A academia do campus da Universidade do Sul da Califórnia tem uma nova política que proíbe homens de uma seção das instalações depois que estudantes do sexo feminino e não binários reclamaram de serem incomodados por seus colegas do sexo masculino.
De 6 de abril a 15 de maio, como parte do teste, os homens não serão permitidos na Sala Robinson do Centro de Lyon às segundas e quartas-feiras, das 10h às 11h. O Trojan DiárioJornal estudantil da USC.
A ideia foi debatida pela Assembleia Estudantil para o Empoderamento de Género (SAJE) e aprovada pelo Centro de Lyon.

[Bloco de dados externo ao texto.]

(** The complete frames of a buffer: the text before the first boundary,
    trimmed, then the frames of what follows that boundary. *)
Lemma frames_unfold : forall buffer,
  frames buffer =
  match indexOf boundary buffer with
  | None => ([], buffer)
  | Some i =>
      (trim (substring 0 i buffer) :: fst (frames (slice (i + 2) buffer)),
       snd (frames (slice (i + 2) buffer)))
  end.
Proof.
  intros buffer. unfold frames at 1.
  destruct (length buffer) as [|n] eqn:En.
  - destruct buffer; [|discriminate]. reflexivity.
  - simpl. destruct (indexOf boundary buffer) as [i|] eqn:Ei; [|reflexivity].
    pose proof (indexOf_bound _ _ _ Ei) as Hb. simpl in Hb.
    rewrite frames_fuel_enough
      by (unfold slice; rewrite length_skipn; lia).
    destruct (frames (slice (i + 2) buffer)); reflexivity.
Qed.

Section FramingFacts.
Context {X : Type} (on_frame : jsstring -> X -> Flow X).

Lemma slice_shorter : forall buffer i,
  indexOf boundary buffer = Some i ->
  length (slice (i + 2) buffer) < length buffer.
Proof.
  intros buffer i H. apply indexOf_bound in H. unfold slice.
  rewrite length_skipn. simpl in H. lia.
Qed.

(** Fuel beyond the buffer's length changes nothing. *)
Lemma drain_fuel_enough : forall fuel buffer x,
  length buffer <= fuel ->
  drain_fuel on_frame fuel buffer x = drain on_frame buffer x.
Proof.
  unfold drain.
  induction fuel as [fuel IH] using lt_wf_ind. intros buffer x Hle.
  destruct fuel as [|fuel].
  - assert (length buffer = 0) as -> by lia. reflexivity.
  - simpl. destruct (length buffer) as [|n] eqn:En.
    + destruct buffer; [|discriminate]. reflexivity.
    + simpl. destruct (indexOf boundary buffer) as [i|] eqn:Ei; [|reflexivity].
      destruct (on_frame _ x) as [x'|x']; [|reflexivity].
      pose proof (slice_shorter _ _ Ei) as Hs.
      rewrite (IH fuel) by lia.
      rewrite (IH n) by lia. reflexivity.
Qed.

A organização descreve-se como uma “organização queer e transinclusiva” que programa eventos para abordar “preocupações emergentes de género de estudantes, professores e funcionários”.
“O SAGE procura elevar todas as vozes oprimidas pelo patriarcado de forma dinâmica e crítica”, afirma o grupo no seu website.
A estudante do segundo ano, Jana Alnazzar, representante de defesa da SAGE, disse ao jornal do campus que queria examinar o espaço reservado para estudantes do sexo feminino e não binários depois de ouvir reclamações semelhantes de muitos deles.
Várias pessoas lhe disseram que estavam sendo contatadas regularmente ou vistas de cima a baixo.
“Com o tempo, esse desconforto faz com que eles parem de ir à academia”, disse Alnazzar.
A academia do campus da Universidade do Sul da Califórnia proibirá os homens de uma área designada da academia dois dias por semana, durante uma hora por dia. As vagas serão reservadas para estudantes do sexo feminino e não binários (Foto: Alunos caminham no campus da USC em 9 de março de 2020)
Mengze Wu, estudante do último ano de neurociência, disse ao jornal que muitas vezes tenta se sentir mais confortável perto de outras mulheres.
“Minha experiência anterior de estar em espaços fechados onde há muito domínio masculino”, diz ela.
Alnazzar disse que foram necessários meses de planejamento e negociações com o Centro Leonístico para conseguir este espaço limitado.
Ele observou que as restrições federais à diversidade, equidade e inclusão (DEI) dificultaram as propostas iniciais e o fizeram questionar se funcionariam.
A política da própria universidade também estabelece que o uso de todas as suas instalações, não apenas da academia, está aberto a todos os alunos e professores, independentemente de raça ou sexo.
Por fim, Alnazzar conseguiu chegar a um acordo com os funcionários da universidade. O espaço limitado não ocupará todo o piso do ginásio da Sala Robinson.
Ele disse que espera que 20 a 40 estudantes usem o espaço para que sua organização possa fazer lobby por mais espaço e horários mais longos.
O Daily Mail entrou em contato com a administração da universidade para mais comentários.
Foto de : Campus Gym, Lyon Centre
Em outubro de 2025, a USC se tornou uma das nove faculdades a receber o ‘Compacto para Excelência Acadêmica’ do presidente Donald Trump.
A proposta, embora não seja uma ordem executiva oficial, visa oferecer oportunidades de financiamento preferenciais às universidades que atendam a solicitações específicas da administração.
Estas incluem a proibição de considerações de raça ou género nas admissões, a limitação da matrícula de estudantes internacionais e a tolerância zero à discriminação de pontos de vista contra os conservadores.
A maioria das universidades atingidas pelo pacto recusou-se a cumpri-lo, incluindo a USC. Nenhuma das universidades assinou o acordo, embora algumas tenham demonstrado abertura para incorporar as ideias da administração.
‘Estamos preocupados que, embora o pacto seja voluntário, anexar instalações de pesquisa a ele irá, com o tempo, minar os mesmos valores de livre investigação e excelência acadêmica que o pacto procura promover’, escreveu o presidente interino da USC, Byeong-soo Kim, à administração em 16 de outubro.
Nenhum dos beneficiários do pacto foi directamente penalizado pela administração por não o assinar, embora alguns deles tenham tido o financiamento federal retido por outras razões.
Isso inclui a Brown University e a Universidade da Pensilvânia. Brown restaurou os US$ 510 milhões congelados em julho de 2025, depois de fechar um acordo com o governo federal, enquanto a UPEN recuperou sua doação de US$ 175 milhões após se comprometer a restringir as mulheres transexuais dos esportes femininos.